▼▼▼
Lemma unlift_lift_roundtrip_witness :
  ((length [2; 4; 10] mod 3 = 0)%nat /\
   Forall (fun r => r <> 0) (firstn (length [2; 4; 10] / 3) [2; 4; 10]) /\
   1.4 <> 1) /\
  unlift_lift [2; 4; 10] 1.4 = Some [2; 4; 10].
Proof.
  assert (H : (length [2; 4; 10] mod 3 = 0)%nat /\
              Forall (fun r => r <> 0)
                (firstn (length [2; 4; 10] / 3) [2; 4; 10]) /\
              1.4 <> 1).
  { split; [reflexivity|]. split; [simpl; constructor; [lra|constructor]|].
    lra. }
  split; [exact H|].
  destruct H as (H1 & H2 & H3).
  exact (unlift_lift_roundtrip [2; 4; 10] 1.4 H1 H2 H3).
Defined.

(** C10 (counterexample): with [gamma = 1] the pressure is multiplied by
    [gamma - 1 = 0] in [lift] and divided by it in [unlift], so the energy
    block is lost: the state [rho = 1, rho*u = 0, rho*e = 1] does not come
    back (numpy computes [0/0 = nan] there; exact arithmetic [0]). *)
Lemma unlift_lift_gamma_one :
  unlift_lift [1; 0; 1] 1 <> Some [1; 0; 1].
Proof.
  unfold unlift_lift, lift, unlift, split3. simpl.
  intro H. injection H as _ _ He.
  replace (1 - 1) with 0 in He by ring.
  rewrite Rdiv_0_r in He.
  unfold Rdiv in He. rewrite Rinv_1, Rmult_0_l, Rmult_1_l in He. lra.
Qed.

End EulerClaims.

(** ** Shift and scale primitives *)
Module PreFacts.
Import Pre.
▲▲▲
▼▼▼
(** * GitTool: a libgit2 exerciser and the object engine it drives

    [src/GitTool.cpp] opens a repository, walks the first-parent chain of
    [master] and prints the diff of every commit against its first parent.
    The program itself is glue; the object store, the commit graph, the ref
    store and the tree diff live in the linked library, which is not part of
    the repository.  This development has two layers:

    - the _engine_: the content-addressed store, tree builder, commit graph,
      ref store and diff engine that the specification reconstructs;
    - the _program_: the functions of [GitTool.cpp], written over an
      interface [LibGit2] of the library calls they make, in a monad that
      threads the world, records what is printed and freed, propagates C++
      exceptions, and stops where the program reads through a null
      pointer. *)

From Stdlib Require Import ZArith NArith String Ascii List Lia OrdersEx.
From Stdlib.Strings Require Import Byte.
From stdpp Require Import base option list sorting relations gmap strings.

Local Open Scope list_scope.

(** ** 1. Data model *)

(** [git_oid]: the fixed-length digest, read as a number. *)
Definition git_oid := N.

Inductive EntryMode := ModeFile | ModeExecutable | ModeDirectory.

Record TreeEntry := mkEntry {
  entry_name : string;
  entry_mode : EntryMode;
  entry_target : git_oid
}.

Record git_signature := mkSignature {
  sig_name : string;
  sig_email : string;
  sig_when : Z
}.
▲▲▲
Looking only at the data above, say how many of its lines contain the string "parent", and nothing more.

2